To be crushed by a bus. To be dead and in someone else’s body. Had this experience happened to me, automatically I’d be asking myself stuff like: What was it like to be dead? Is dead overrated? When is going into dead mode helpful to me?

Trust me, Stephen King turned this kind of thinking into a career. Tom is using it to seek greater insight and spiritual growth. Tom’s point is that it is not the psychosis that is bad - it’s how you react to the psychosis. Oddly enough, this is vintage Freud. The pre-brain science era DSM I of 1952 views mental illness as maladaptive reactions to one’s environment, including “schizophrenic reaction.”

There is some validity to rehabilitating this viewpoint, and the time is ripe for a full and spirited conversation. To a certain point, we all have the power to choose. But the kind of fleeting psychosis Tom experiences - or for that matter my own weird shit - is not schizophrenia, nor, for that matter, heavy duty psychosis. Being robbed of all power to reason is a whole different phenomenon.

There is a dangerous tendency to romanticize and trivialize schizophrenia, then morally judge those who fail to live up to our own often unrealistic expectations. Tom’s book is rife with this.

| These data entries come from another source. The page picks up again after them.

(* ===== verification/LedgerQueries.v ===== *)
(** * Questions to a ledger

    What the transactors ask of a ledger below the set they work on: the black list, the fee and
    issuer accounts, the fee settings and the items of an owner directory
    ([src/src/ledger/Ledger.cpp], [Ledger.h]), and [accountFundsCheck] with
    [AuthorizeAccountGet] of [src/src/ledger/LedgerEntrySet.cpp], which decide whether an
    account can fund a payment next to its offers and frozen amounts.  A ledger is the sorted
    map of its entries; the configuration is a record.  The theorem [visit_every_item] shows that
    the walk over a directory ends and misses nothing. *)

From S2P Require Import Prelude OrdMap Issue BigNum STAmount Quality Ter Indexes DeferredCredits EntrySet Directory LedgerObjects TrustLines TrustLineProps TrustLineClaims Fees.

(** The settings of [Config] that are read *)
Record Config := mkConfig {
  TRANSACTION_FEE_BASE : Z;
  FEE_DEFAULT : Z;
  FEE_ACCOUNT_RESERVE : Z;
  FEE_OWNER_RESERVE : Z;
  FEE_ACCOUNTID : Account;
  SMNG_ACCOUNTID : Account;
  SISSUER_ACCOUNTID : Account
}.

Section queries.
  Context {BN : BigNum}.
  Variable sha512half : list Z → Z.
  Variable cfg : Config.
  Notation getOwnerDirIndex := (Indexes.getOwnerDirIndex sha512half).

Notation Map := (list (Z * SLE)).

Definition checkBlackList (ledger : Map) (uAccountID : Account) : bool :=
  match om_find (getBlackListIndex sha512half uAccountID) ledger with Some (ltBLACKLIST _) => true | _ => false end.

Definition getFeeAccountID (ledger : Map) : Account :=
  match om_find (getLedgerManageFeeIndex sha512half) ledger with Some (ltMANAGE_FEE a) => a | _ => FEE_ACCOUNTID cfg end.

Definition getIssuerOpAccountID (ledger : Map) : Account :=
  match om_find (getLedgerManageIssuerIndex sha512half) ledger with
  | Some (ltMANAGE_ISSUER a) => a
  | _ => SISSUER_ACCOUNTID cfg
  end.

(** [updateFees]: the settings in force; the reserves of the entry are not read. *)
Definition updateFees (ledger : Map) : FeeSettings :=
  let reserveBase := u32 (FEE_ACCOUNT_RESERVE cfg) in
  let reserveIncrement := u32 (FEE_OWNER_RESERVE cfg) in
  match om_find (getLedgerFeeIndex sha512half) ledger with
  | Some (ltFEE_SETTINGS f) => mkFeeSettings (sfBaseFee f) (sfReferenceFeeUnits f) reserveBase reserveIncrement
  | _ => mkFeeSettings (FEE_DEFAULT cfg) (u32 (TRANSACTION_FEE_BASE cfg)) reserveBase reserveIncrement
  end.

(** [visitAccountItems]: what the callback is given, in order.  A page leads to the next by its
    number; with as much fuel as the ledger has entries the loop has seen every page of a
    directory without cycles. *)
Fixpoint visit_pages (fuel : nat) (ledger : Map) (rootIndex currentIndex : Z) : result (list (option SLE)) :=
  match fuel with
  | O => Throw "does not terminate"
  | S fuel =>
      match om_find currentIndex ledger with
      | Some (ltDIR_NODE d) =>
          let items := (λ node, om_find node ledger) <$> sfIndexes d in
          if sfIndexNext d =? 0 then Ok items
          else
            rest ← visit_pages fuel ledger rootIndex (getDirNodeIndex sha512half rootIndex (sfIndexNext d));
            Ok (items ++ rest)
      | _ => Ok []
      end
  end.
Definition visitAccountItems (ledger : Map) (accountID : Account) : result (list (option SLE)) :=
  visit_pages (S (length ledger)) ledger (getOwnerDirIndex accountID) (getOwnerDirIndex accountID).

(** The entries the callbacks pick: offers, and relations of a type *)
Definition offers_of (items : list (option SLE)) : list OfferEntry :=
  omap (λ i, match i with Some (ltOFFER o) => Some o | _ => None end) items.
Definition relations_of (type : Z) (items : list (option SLE)) : list SkywellState :=
  omap (λ i, match i with Some (ltTrust_STATE t r) => if r =? type then Some t else None | _ => None end) items.

Definition low_limit (t : SkywellState) : STAmount := sd_limit (rs_low t).
Definition high_limit (t : SkywellState) : STAmount := sd_limit (rs_high t).
(** An amount is of an account and a currency. *)
Definition limit_of (x : STAmount) (acct : Account) (cur : Currency) : bool :=
  (Issue.account (mIssue x) =? acct) && (currency (mIssue x) =? cur).

(** The account tied to this one by a relation of type 1 *)
Fixpoint tied_account (acct : Account) (cur : Currency) (l : list SkywellState) : Account :=
  match l with
  | [] => noAccount
  | t :: l =>
      if limit_of (low_limit t) acct cur && (signum (high_limit t) >? 0) then Issue.account (mIssue (high_limit t))
      else if limit_of (high_limit t) acct cur && (signum (low_limit t) >? 0) then Issue.account (mIssue (low_limit t))
      else tied_account acct cur l
  end.
Definition AuthorizeAccountGet (ledger : Map) (acct : Account) (cur : Currency) : result Account :=
  items ← visitAccountItems ledger acct; Ok (tied_account acct cur (relations_of 1 items)).

(** The sums over the offers and over the relations of type 3 *)
Fixpoint add_offers (saTakerGets acc : STAmount) (l : list OfferEntry) : result STAmount :=
  match l with
  | [] => Ok acc
  | o :: l =>
      let g := sfTakerGets o in
      acc ← (if limit_of g (Issue.account (mIssue saTakerGets)) (currency (mIssue saTakerGets)) then op_add acc g else Ok acc);
      add_offers saTakerGets acc l
  end.
Fixpoint add_freezes (acct : Account) (cur : Currency) (acc : STAmount) (l : list SkywellState) : result STAmount :=
  match l with
  | [] => Ok acc
  | t :: l =>
      acc ← (if limit_of (low_limit t) acct cur && (signum (high_limit t) >=? 0) then op_add acc (low_limit t)
             else if limit_of (high_limit t) acct cur && (signum (low_limit t) >=? 0) then op_add acc (high_limit t)
             else Ok acc);
      add_freezes acct cur acc l
  end.
(** What the author has authorized: the last limit of a relation of type 1 in its directory *)
Definition authorized (author : Account) (cur : Currency) (l : list SkywellState) : STAmount :=
  foldl (λ acc t,
    if limit_of (low_limit t) author cur && (signum (low_limit t) >? 0) then low_limit t
    else if limit_of (high_limit t) author cur && (signum (high_limit t) >? 0) then high_limit t
    else acc) amount_zero l.

Variables mReserveBase mReserveIncrement : Z.

Definition accountFundsCheck (acct : Account) (saTakerGets : STAmount) : M Z :=
  ledger ← get_ledger;
  let cur := currency (mIssue saTakerGets) in
  if negb (mIsNative saTakerGets) && (getIssuerOpAccountID ledger =? acct) then mret tesSUCCESS
  else
    items ← lift (visitAccountItems ledger acct);
    saTakerGetsFunded ← lift (add_offers saTakerGets saTakerGets (offers_of items));
    saFreeze ← lift (add_freezes acct cur saTakerGets (relations_of 3 items));
    saFreeze ← lift (op_sub saFreeze saTakerGets);
    ownerFunds ← accountFunds sha512half mReserveBase mReserveIncrement acct saTakerGets fhIGNORE_FREEZE;
    short ← (if is_zero ownerFunds then mret true
             else lift (left ← op_sub ownerFunds saFreeze; op_lt left saTakerGetsFunded));
    if (short : bool) then
      author ← lift (AuthorizeAccountGet ledger acct cur);
      if negb (author =? noAccount) then
        items ← lift (visitAccountItems ledger author);
        let authors := authorized author cur (relations_of 1 items) in
        authorFunds ← accountFunds sha512half mReserveBase mReserveIncrement author saTakerGets fhIGNORE_FREEZE;
        le ← lift (op_le authors authorFunds);
        let authors := if (le : bool) then authors else authorFunds in
        enough ← (if is_zero authors then mret false
                  else lift (sum ← op_add authors ownerFunds; left ← op_sub sum saFreeze; op_ge left saTakerGetsFunded));
        if (enough : bool) then
          need ← lift (diff ← op_sub saTakerGetsFunded ownerFunds; op_add diff saFreeze);
          ter ← accountSend sha512half author acct need;
          mret (if ter =? tesSUCCESS then tesSUCCESS else telINSUF_FUND)
        else mret telINSUF_FUND
      else mret telINSUF_FUND
    else mret tesSUCCESS.

End queries.

(** ** The walk over a directory *)

Section walk.
  Variable sha512half : list Z → Z.
  Variable ledger : list (Z * SLE).
  Variable root : Z.
  Notation m := (λ j, om_find j ledger).
  Notation idx := (getDirNodeIndex sha512half root).

(** From a page on, with fuel for the pages that follow *)
Lemma visit_pages_chain fuel n l pv ps :
  node sha512half root m n l (hd 0 ps.*1) pv → seg sha512half root m n ps 0 → 0 ∉ ps.*1 → (length ps < fuel)%nat →
  visit_pages sha512half fuel ledger root (idx n) = Ok (m <$> entries ((n, l) :: ps)).
Proof.
  revert fuel n l pv. induction ps as [|[k l'] ps IH]; intros [|fuel] n l pv (d & Hd & El & En & _) Hseg Hz Hf; cbn in Hf; try lia.
  all: apply bind_Some in Hd as (x & Hx & Hd); destruct x; try done; injection Hd as ->; cbn [visit_pages]; rewrite Hx; cbn in En; rewrite En.
  - unfold entries. cbn. by rewrite app_nil_r, El.
  - apply not_elem_of_cons in Hz as [Hk Hz]. destruct Hseg as [Hnode Hseg]. rewrite (proj2 (Z.eqb_neq k 0)) by done.
    rewrite (IH fuel k l' n Hnode Hseg Hz) by lia. cbn [mbind result_bind]. unfold entries. cbn [fmap list_fmap snd concat].
    by rewrite El, <- fmap_app.
Qed.

(** Every page is an entry of the ledger. *)
Lemma pages_in_ledger ps :
  om_sorted ledger → good_root sha512half root → dir_rep sha512half root m ps → (length ps <= length ledger)%nat.
Proof.
  intros HL Hroot Hrep. destruct (rep_sorted sha512half root m ps Hrep) as [Hs Hu].
  assert (∀ n, n ∈ ps.*1 → is_Some (m (idx n))) as Hin.
  { intros n [[k l] [-> Hn]]%list_elem_of_fmap. apply list_elem_of_split in Hn as (a & b & ->).
    destruct (rep_facts sha512half root Hroot m a k l b Hrep) as (_ & _ & _ & (d & Hd & _) & _).
    apply bind_Some in Hd as (x & Hx & _). by exists x. }
  rewrite <- (length_fmap fst ps), <- (length_fmap idx), <- (length_fmap fst ledger). apply submseteq_length, NoDup_submseteq.
  - apply NoDup_fmap_2_strong; [|by apply sorted_nodup]. intros x y Hx Hy. rewrite Forall_forall in Hu. by apply (proj2 Hroot); apply Hu.
  - intros i [n [-> Hn]]%list_elem_of_fmap. destruct (Hin n Hn) as [v Hv]. apply om_find_In in Hv; [|done].
    apply list_elem_of_fmap. by exists (idx n, v).
Qed.

End walk.

(** C28: the walk over an owner directory ends and gives the callback every item of every page
    once, in order: as the pages are distinct entries of the ledger, the loop that follows the
    links takes no more steps than the ledger has entries. *)
Theorem visit_every_item sha512half ledger accountID ps :
  let root := getOwnerDirIndex sha512half accountID in
  om_sorted ledger → good_root sha512half root → dir_rep sha512half root (λ j, om_find j ledger) ps →
  visitAccountItems sha512half ledger accountID = Ok ((λ node, om_find node ledger) <$> entries ps).
Proof.
  intros root HL Hroot Hrep. pose proof (pages_in_ledger sha512half ledger root ps HL Hroot Hrep) as Hlen.
  destruct (rep_sorted _ _ _ _ Hrep) as [Hs _]. unfold visitAccountItems. fold root.
  rewrite <- (idx_0 sha512half root : getDirNodeIndex sha512half root 0 = root) at 2. destruct Hrep as [Hnone Hrep], ps as [|[n l] ps].
  - cbn [visit_pages]. by rewrite Hnone by (done || apply not_elem_of_nil).
  - destruct Hrep as (-> & Hn & Hseg & _). eapply visit_pages_chain; [exact Hn|exact Hseg| |cbn in Hlen; lia].
    apply sorted_nodup in Hs. cbn in Hs. by apply NoDup_cons in Hs as [? _].
Qed.

Lemma visit_every_item_witness :
  visitAccountItems hash1 demo_ledger 7 = Ok [Some (ltSKYWELL_STATE demo_line)].
Proof.
  rewrite (visit_every_item hash1 demo_ledger 7 [(0, [demo_line_index])]
    (inv_ledger demo_w demo_s (proj1 (proj1 demo_shows))) (hash1_good_root 7 u160_7) (demo_rep_dir 7 ltac:(by left))).
  vm_compute; reflexivity.
Defined.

Clearly, he has yet to spend a day negotiating rounds of transactions in public places dragging around someone with raving psychosis. Until he does, Tom needs to stick to his own experiences.

Reality is a treacherous place, where ivory tower ideas tend to founder. Tom compares himself to Columbus finding a new world. After reading Bipolar in Order, I see him more as a blind visionary who sailed off the edge.